Jasmine hanya tersenyum tipis menanggapi perkataan Ahmed, sedangkan Richard menatap Jasmine dengan tatapan yang sulit diartikan.
Mereka pun berpamitan dengan Ahmed dan Serena, sekertaris Ahmed, lalu bergegas keluar dari private room dengan Richard yang melangkah lebih dulu menuju parkiran hotel. Jasmine pun berlari menyusul Richard yang terkesan terburu-buru padahal sebenarnya tak ada pekerjaan penting yang seharusnya mereka kerjakan.
"Jasmine, cepat masuk!"
Jasmine segera masuk ke dalam mobil dan memasang safety belt-nya. Richard pun mengemudikan mobilnya dengan kecepatan tinggi menuju kantor. Jasmine tiba-tiba panik dan mencoba menenangkan atasannya.

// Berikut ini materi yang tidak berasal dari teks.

Lemma search_ebay_in_listing_order_witness :
  ebay_api_key sample_finder = Some "app-key" /\
  service_of sample_items
    (ebay_params "app-key" (search_term_of "Calculus" None)) =
  Ok (ebay_response sample_items) /\
  map price (search_ebay float_of_decimal (service_of sample_items)
                         sample_finder "Calculus" None) =
  [decimal "12.00"; decimal "8.50"; decimal "20.00"].
Proof.
  split; [reflexivity|]. split; [reflexivity|].
  rewrite (search_ebay_in_listing_order
             float_of_decimal (service_of sample_items) sample_finder
             "Calculus" None "a"%char "pp-key" sample_items
             eq_refl eq_refl).
  reflexivity.
Defined.

Lemma search_ebay_body_without_results_witness :
  let service := fun _ : list (string * string) => Ok (JArr [JStr "busy"]) in
  ebay_api_key sample_finder = Some "app-key" /\
  (forall kvs, JArr [JStr "busy"] = JObj kvs ->
               lookup "findItemsAdvancedResponse" kvs = None) /\
  search_ebay float_of_decimal service sample_finder "Calculus" None = [].
Proof.
  intros service.
  assert (H : forall kvs, JArr [JStr "busy"] = JObj kvs ->
                          lookup "findItemsAdvancedResponse" kvs = None)
    by (intros kvs E; discriminate E).
  split; [reflexivity|]. split; [exact H|].
  exact (search_ebay_body_without_results
           float_of_decimal service sample_finder "Calculus" None
           "a"%char "pp-key" (JArr [JStr "busy"]) eq_refl eq_refl H).
Defined.

Lemma signup_duplicate_email_witness :
  In free_user sample_store /\
  signup "reader@example.org" "other hash" 9 9 sample_store =
  (EmailTaken, sample_store).
Proof.
  assert (H : In free_user sample_store) by (left; reflexivity).
  split; [exact H|].
  exact (signup_duplicate_email "reader@example.org" "other hash" 9 9
           sample_store free_user H eq_refl).
Defined.

Lemma stripe_webhook_only_clears_flags_witness :
  NoDup (map id sample_store) /\
  Forall2 (fun v v' => v' = v \/ v' = set_is_premium v false)
          sample_store
          (snd (stripe_webhook (Verified (cancel_event "member@example.org"))
                               sample_store)).
Proof.
  assert (Hnd : NoDup (map id sample_store)).
  { cbn. repeat constructor; cbn; intuition discriminate. }
  split; [exact Hnd|].
  exact (proj1 (stripe_webhook_only_clears_flags
                  (Verified (cancel_event "member@example.org"))
                  sample_store Hnd)).
Defined.
(** Digits of [n >= 0] in radix [r], most significant first, put in front
    of [acc]. *)
Fixpoint toRadix_from (fuel : nat) (r n : Z) (acc : string) : string :=
  match fuel with
  | O => acc
  | S f =>
      if n <? r then String (digitChar n) acc
      else toRadix_from f r (n / r) (String (digitChar (n mod r)) acc)
  end.

(** A number of [k] bits has at most [k] digits in any radix. *)
Definition digitFuel (n : Z) : nat := S (Z.to_nat (Z.log2 n)).

(** Exact rendering of an integer in radix [r]. *)
Definition intToString (r n : Z) : string :=
  if n <? 0
  then String "-" (toRadix_from (digitFuel (- n)) r (- n) EmptyString)
  else toRadix_from (digitFuel n) r n EmptyString.

(** A JavaScript number that holds an integer, or [NaN]. *)
Inductive Number : Type :=
| NaN
| Int (z : Z).

Definition isDecimalDigit (c : ascii) : bool :=
  let n := JS.code c in (48 <=? n) && (n <=? 57).

Definition digitValue (c : ascii) : Z := JS.code c - 48.

(** Reads decimal digits as long as there are some; [seen] tells whether a
    digit was read. *)
Fixpoint parseDigits (seen : bool) (acc : Z) (s : string) : bool * Z :=
  match s with
  | String c s' =>
      if isDecimalDigit c
      then parseDigits true (10 * acc + digitValue c) s'
      else (seen, acc)
  | EmptyString => (seen, acc)
  end.

(** [parseInt(s, 10)]: leading white space, an optional sign, then the
    longest run of decimal digits; [NaN] without a digit. *)
Definition parseInt10 (s : string) : Number :=
  let t := JS.trimStart s in
  let '(sign, body) :=
    match t with
    | String "-" t' => (-1, t')
    | String "+" t' => (1, t')
    | _ => (1, t)
    end in
  match parseDigits false 0 body with
  | (true, v) => Int (sign * v)
  | (false, _) => NaN
  end.

(** Every integer of magnitude up to [2^53] is a double. *)
Definition MAX_EXACT : Z := 2 ^ 53.

Definition exact (z : Z) : bool := Z.abs z <=? MAX_EXACT.

End Num.

(** ** Dates *)

Inductive Date : Type :=
| InvalidDate
| Instant (ms : Z).

(** The largest time value of a [Date]: 100,000,000 days. *)
Definition MAX_TIME : Z := 8640000000000000.

(** [new Date(t)]: [TimeClip]. *)
Definition newDate (t : Z) : Date :=
  if Z.abs t <=? MAX_TIME then Instant t else InvalidDate.

(** [new Date(a.getTime() + delta)]; the time value of an invalid date is
    [NaN], and so is the sum. *)
Definition dateAfter (a : Date) (delta : Z) : Date :=
  match a with
  | Instant t => newDate (t + delta)
  | InvalidDate => InvalidDate
  end.

(** [a < b] on dates compares the time values; a comparison with [NaN] is
    false. *)
Definition date_lt (a b : Date) : bool :=
  match a, b with
  | Instant x, Instant y => x <? y
  | _, _ => false
  end.

(** Days between 1970-01-01 and a day of the Gregorian calendar. *)
Definition daysFromCivil (y m d : Z) : Z :=
  let y' := if m <=? 2 then y - 1 else y in
  let era := y' / 400 in
  let yoe := y' - era * 400 in
  let mp := (m + 9) mod 12 in
  let doy := (153 * mp + 2) / 5 + d - 1 in
  let doe := yoe * 365 + yoe / 4 - yoe / 100 + doy in
  era * 146097 + doe - 719468.

(** [new Date('YYYY-MM-DDTHH:MM:SS.mmmZ')] *)
Definition dateOfUTC (y m d hh mm ss ms : Z) : Date :=
  newDate (daysFromCivil y m d * 86400000
           + hh * 3600000 + mm * 60000 + ss * 1000 + ms).

(** ** What node-forge hands over *)

Inductive AttributeValue : Type :=
| AttrString (s : string)
| AttrArray (items : list string).

(** An attribute of a distinguished name; forge sets [name] only for the
    attribute types it knows. *)
Record Attribute : Type := {
  attr_name : option string;
  attr_value : AttributeValue
}.

(** The [value] of an extension is typed [any]. *)
Inductive ExtValue : Type :=
| ExtUndefined
| ExtString (s : string)
| ExtArray (items : list string)
| ExtObject (json : string).   (* an object, with its JSON.stringify text *)

(** An extension object; forge sets [name] only for the OIDs it knows, and
    always sets [critical] and [value]. *)
Record Extension : Type := {
  ext_name : option string;
  ext_value : ExtValue;
  ext_critical : bool
}.

(** The properties of the public key object the parser looks at.  A
    property read through [typeof x === 'string'] is [None] when it is
    missing or not a string; [n] and [e] are jsbn big integers; of the other
    properties only the truthiness is read. *)
Record PublicKey : Type := {
  pk_algorithm : option string;
  pk_algorithmName : option string;
  pk_n : option N;
  pk_e : option N;
  pk_curve : bool;
  pk_y : bool;
  pk_p : bool;
  pk_q : bool;
  pk_g : bool
}.

Record Certificate : Type := {
  cert_version : option Z;
  cert_subject : list Attribute;
  cert_issuer : list Attribute;
  cert_notBefore : Date;
  cert_notAfter : Date;
  cert_serialNumber : string;
  cert_publicKey : option PublicKey;
  cert_signature : string;
  cert_signatureAlgorithm : option string;
  cert_sigAlg : option string;
  cert_signatureAlgorithmOid : option string;
  cert_extensions : list Extension
}.

(** What a [throw] carries. *)
Inductive Thrown : Type :=
| ThrownError (message : string)
| ThrownOther.

(** The collaborators outside the repository. *)
Record Host : Type := {
  (** [forge.pki.certificateFromPem] *)
  certificateFromPem : string -> Thrown + Certificate;
  (** [forge.asn1.toDer(forge.pki.certificateToAsn1(cert)).getBytes()] *)
  certificateToDer : Certificate -> string;
  (** [forge.md.sha1.create().update(bytes).digest().toHex()] *)
  sha1Hex : string -> string;
  (** [forge.md.sha256.create().update(bytes).digest().toHex()] *)
  sha256Hex : string -> string;
  (** the message of the [TypeError] raised by reading the named property
      of [undefined] *)
  typeErrorReading : string -> string;
  (** the rendering, in the given radix, of the double that [parseInt]
      returns for an integer beyond [2^53] *)
  inexactToString : Z -> Z -> string
}.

"Pak, hati-hati nyetirnya! Kita bisa celaka kalau Anda menyetir seperti ini!"
Duuukk!
"Astaghfirullah!"
Jasmine meringis kesakitan karena kepalanya terbentur dashboard mobil Richard. Richard yang mendengar ringisan Jasmine segera menepikan mobilnya di tempat yang aman. Richard menarik tangan Jasmine yang memegang kepalanya dan mata Richard terbelalak seketika begitu melihat memar di kening Jasmine.
"Maaf, saya kehilangan kendali. Setelah sampai di kantor, saya antar kamu ke klinik kantor."
"Ti-tidak apa-apa, Pak."
"Jangan membantah, Jasmine!"
"Ba-baiklah," ujar Jasmine sambil menunduk.
Richard menghela napas kasar, lalu melajukan kembali mobilnya menuju kantor dengan kecepatan sedang.